Firewalking – physics or mysticism?

Firewalking – physics or mysticism?

by David Ratcliffe & Tim Walker

Back in January 2005, when David and I were at the James Randi Educational Foundation “Amazing Meeting 3″ in Las Vegas, the subject of fire walking came up. Being sceptics, we were all agreed that there is nothing supernatural going on here – it’s purely physics. Various suggestions for the phenomenon were put forward. Some suggested a thin film of water or sweat on the sole of the foot protects the skin. Others said the ash acts as an insulator. Then we had the “Your foot is not in contact with the coals for long enough to get burnt” brigade.

So I thought the only thing to do was try it. David was foolish enough to agree to go along with it! When we got back to the UK I googled “Fire Walking”, and it came up with this site – It appealed to me not only because not only would I get the chance to do the walk, but I could experience all the New Age trappings involved as well. And there was a lot of that.

Mu’izz Waldstadt is an unusual man. His philosophy borrows from many areas, but seems to mainly come from Sufi mysticism. There we were, rational people, sitting in chairs chanting for what seemed like hours on end. It was interesting to observe our companions and the way the approached it. Apart from David and I they did as they were asked, rolling their heads and chanting words which had no meaning to us but were apparently Sufi prayers or chants. The final spiritual preparation was to wash and then kiss each other’s feet and I’m afraid your correspondent “bottled out” – as did David. In the parlance of tabloid newspapers “We made our excuses and left.” The children were watching through a doorway and I heard one say to another, “Your mum’s kissing my uncle’s feet!” with a horrified voice. It was one of the highlights of the day!
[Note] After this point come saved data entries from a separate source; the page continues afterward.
(** ToString, which is also what ToPrimitive gives for arrays and objects.
    A JSON object has no callable own property, so an own [toString] makes
    the conversion throw a TypeError ([None]); otherwise the prototype's
    methods answer: [Array.prototype.join] for arrays, ["[object Object]"]
    for objects. *)
Fixpoint ToString (v : json) : option string :=
  match v with
  | JNull => Some "null"
  | JBool true => Some "true"
  | JBool false => Some "false"
  | JNum n => Some (pretty n)
  | JStr s => Some s
  | JArr l =>
      (fix join (l : list json) : option string :=
         match l with
         | [] => Some ""
         | e :: l' =>
             let item := match e with JNull => Some "" | _ => ToString e end in
             match item, l' with
             | None, _ => None
             | Some s, [] => Some s
             | Some s, _ :: _ =>
                 match join l' with
                 | Some r => Some (s +:+ "," +:+ r)
                 | None => None
                 end
             end
         end) l
  | JObj ps =>
      match obj_get ps "toString" with
      | Some _ => None
      | None => Some "[object Object]"
      end
  end.

Definition ToPrimitive (v : json) : option json :=
  match v with
  | JArr _ | JObj _ => JStr <$> ToString v
  | _ => Some v
  end.

(** ToNumber on null, booleans and numbers. *)
Definition ToNumber_prim (v : json) : Z :=
  match v with
  | JNum n => n
  | JBool true => 1
  | _ => 0
  end.

(** The largest double, (2^53 - 1) * 2^971. *)
Definition double_max : Z := 2 ^ 1024 - 2 ^ 971.

(** The double nearest to an integer, ties going to the even significand:
    the integer itself up to 2^53, and above it the multiple of 2^e that is
    nearest, where e is the number of bits beyond the 53 of the
    significand.  It is finite for a magnitude up to [double_max]. *)
Definition round_double (n : Z) : Z :=
  let m := Z.abs n in
  if m <? 2 ^ 53 then n
  else
    let e := Z.log2 m - 52 in
    let q := m / 2 ^ e in
    let r := m mod 2 ^ e in
    let half := 2 ^ (e - 1) in
    let q' := if (half <? r) || ((r =? half) && Z.odd q) then q + 1 else q in
    Z.sgn n * (q' * 2 ^ e).

(** [a + b]: a concatenation when either side is a string after
    ToPrimitive, and the sum of the two numbers, rounded to a double,
    otherwise. *)
Definition add (a b : json) : option json :=
  pa ← ToPrimitive a;
  pb ← ToPrimitive b;
  match pa, pb with
  | JStr _, _ | _, JStr _ =>
      sa ← ToString pa; sb ← ToString pb; Some (JStr (sa +:+ sb))
  | _, _ => Some (JNum (round_double (ToNumber_prim pa + ToNumber_prim pb)))
  end.

(** [x || 0]. *)
Definition or_zero (o : option json) : json :=
  match o with
  | Some v => if truthy v then v else JNum 0
  | None => JNum 0
  end.

(** *** White space and StringToNumber *)

(** The white space and line terminators that [String.prototype.trim] and
    StringToNumber strip, read off the UTF-8 bytes: TAB, LF, VT, FF, CR,
    SP; U+00A0; U+1680; U+2000..U+200A, U+2028, U+2029, U+202F; U+205F;
    U+3000; U+FEFF. *)
Definition ws1 (a : ascii) : bool :=
  let n := N_of_ascii a in
  (((9 <=? n) && (n <=? 13)) || (n =? 32))%N.

Definition ws2 (a b : ascii) : bool :=
  ((N_of_ascii a =? 194) && (N_of_ascii b =? 160))%N.

Definition ws3 (a b c : ascii) : bool :=
  let x := N_of_ascii a in
  let y := N_of_ascii b in
  let z := N_of_ascii c in
  (((x =? 225) && (y =? 154) && (z =? 128))
   || ((x =? 226) && (y =? 128)
       && (((128 <=? z) && (z <=? 138)) || (z =? 168) || (z =? 169) || (z =? 175)))
   || ((x =? 226) && (y =? 129) && (z =? 159))
   || ((x =? 227) && (y =? 128) && (z =? 128))
   || ((x =? 239) && (y =? 187) && (z =? 191)))%N.

Fixpoint trim_start (l : list ascii) : list ascii :=
  match l with
  | [] => []
  | a :: l1 =>
      if ws1 a then trim_start l1
      else
        match l1 with
        | b :: l2 =>
            if ws2 a b then trim_start l2
            else
              match l2 with
              | c :: l3 => if ws3 a b c then trim_start l3 else l
              | [] => l
              end
        | [] => l
        end
  end.

(** [s.trim()] is the empty string exactly when stripping the leading white
    space leaves nothing. *)
Definition blank_chars (l : list ascii) : bool :=
  match trim_start l with
  | [] => true
  | _ :: _ => false
  end.

Definition blank (s : string) : bool := blank_chars (list_ascii_of_string s).

Fixpoint span (p : ascii -> bool) (l : list ascii) : list ascii * list ascii :=
  match l with
  | [] => ([], [])
  | a :: l' =>
      if p a then let '(ds, r) := span p l' in (a :: ds, r) else ([], l)
  end.

Definition is_digit (a : ascii) : bool :=
  match digit_val a with Some _ => true | None => false end.

Definition is_hex_digit (a : ascii) : bool :=
  let n := N_of_ascii a in
  (is_digit a || ((65 <=? n) && (n <=? 70)) || ((97 <=? n) && (n <=? 102)))%N.

Definition is_octal_digit (a : ascii) : bool :=
  let n := N_of_ascii a in ((48 <=? n) && (n <=? 55))%N.

Definition is_binary_digit (a : ascii) : bool :=
  let n := N_of_ascii a in ((48 <=? n) && (n <=? 49))%N.

Definition digits_Z (ds : list ascii) : Z :=
  match digits_val 0%N ds with
  | Some n => Z.of_N n
  | None => 0
  end.

(** SignedInteger of an ExponentPart. *)
Definition signed_integer (l : list ascii) : option (Z * list ascii) :=
  let '(neg, l') :=
    match l with
    | "+"%char :: r => (false, r)
    | "-"%char :: r => (true, r)
    | _ => (false, l)
    end in
  match span is_digit l' with
  | ([], _) => None
  | (ds, r) => Some (if neg then - digits_Z ds else digits_Z ds, r)
  end.

(** Is the text a StrUnsignedDecimalLiteral (other than [Infinity]) followed
    by white space only, with a value that rounds to a double above zero?
    The value m * 10^e rounds to +0 exactly when it is at most 2^-1075. *)
Definition decimal_positive (l : list ascii) : bool :=
  let '(int_ds, r1) := span is_digit l in
  let '(frac_ds, r2) :=
    match r1 with
    | "."%char :: r => span is_digit r
    | _ => ([], r1)
    end in
  let '(e, r3) :=
    match r2 with
    | a :: r =>
        if Ascii.eqb a "e" || Ascii.eqb a "E" then
          match signed_integer r with
          | Some (e, r') => (e, r')
          | None => (0, r2)
          end
        else (0, r2)
    | [] => (0, r2)
    end in
  match (int_ds ++ frac_ds)%list with
  | [] => false
  | ds =>
      let m := digits_Z ds in
      let e10 := e - Z.of_nat (length frac_ds) in
      blank_chars r3 && (0 <? m)
      && ((0 <=? e10) || (10 ^ (- e10) <? m * 2 ^ 1075))
  end.

Definition nondecimal_positive (p : ascii -> bool) (l : list ascii) : bool :=
  match span p l with
  | ([], _) => false
  | (ds, r) => blank_chars r && existsb (fun a => negb (Ascii.eqb a "0")) ds
  end.

Definition unsigned_positive (l : list ascii) : bool :=
  match l with
  | "I" :: "n" :: "f" :: "i" :: "n" :: "i" :: "t" :: "y" :: r => blank_chars r
  | _ => decimal_positive l
  end%char.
The actual site chosen for the walk was maybe a mile from the Rainbow Healing Centre where the seminar had been held, in the middle of a field in the countryside. The logs were neatly stacked up in a pyre and once we were all assembled around the pyre Mu’izz lit it. Paraffin was used as an accelerant – lots of it. Nevertheless it took a long time before the wood was mostly consumed.

There was considerable drumming going on and more chanting to “honour the fire”. I helped to rake the larger pieces to one side and the remaining coals were spread out in a circle. They were fairly small, perhaps one to three centimetres across. Buckets of water were placed at cardinal points and we were invited to walk “when you feel ready.”

For a little while nobody did anything. I felt that if I didn’t get moving I might not have the courage to do it, so I moved to 2the side of the circle opposite David and stood looking at the coals for a few moments. Let there be no doubt about it, those coals were very, very hot – and it’s counter-intuitive to step out onto them. All our lives we’re told “Don’t touch that – it’s hot!” and with good reason. To walk across coals that are around 650 degrees Celsius seems the act of a madman. Yet as I hesitated there I saw someone walk across in front of me. So off I went. It was maybe six steps or so. I had heard from one on the others who had done it before that it would be like “walking on the soft grass of a cool English meadow.” Rubbish. It’s hot. It was uncomfortable rather than painful though, but the ember that stuck to the sole of my foot didn’t help – I was grateful to reach the other side and stick my foot in a bucket of water. No blisters though! As time went on everyone did the walk. There was a fairly wide range of people there, men and women between 25 and 60, and much to my surprise children as young as about 7 – they all participated.

As confidence grew, people were crossing the coals time after time and it became a little manic. Mu’izz called a halt to the proceedings and everyone was invited back to the centre for further talking and chanting. At this stage David and I left – we had quite a long way to drive and it was about ten o’clock.

So – physics or mysticism? Well, physics. There was nothing supernatural about it. We weren’t protected by our auras, nor were our feet in tune with the fire. It wasn’t “mind over matter” either.

There were two things happening here. Firstly, the feet were not in contact with the coals for long enough for sufficient heat to be transferred to seriously damage the flesh. Run your hand through the flame of a cigarette lighter and you’ll see what I mean. Secondly, the ash acted as an insulator between the feet and the red hot coals underneath. Technique is important as well – do not, repeat not, run – your feet will dig into the coals and you’ll get burnt. A confident walk is the way to do it. And make sure you are heading for a bucket of water! In addition the grass was wet and cold – this may have helped. That ember that stuck to my foot hurt, but as I write this two days later, no blisters have appeared. The spot still tingles a bit though.Would I do it again? No. Once is enough. I must give David credit here – he did a fire walk 13 years ago, so he knew what to expect. Yet he still did it again!

I’ve given little credit to the part Mu’izz played a bit here, but I have to admit that beneath all the chanting and New Age talk there was a good deal of common sense. What he did was to give people the confidence to take that first step onto the coals. It may also give them confidence in themselves in the future. No, I’m not a convert, but I do think that such things might have a useful place in society, but without the mumbo-jumbo!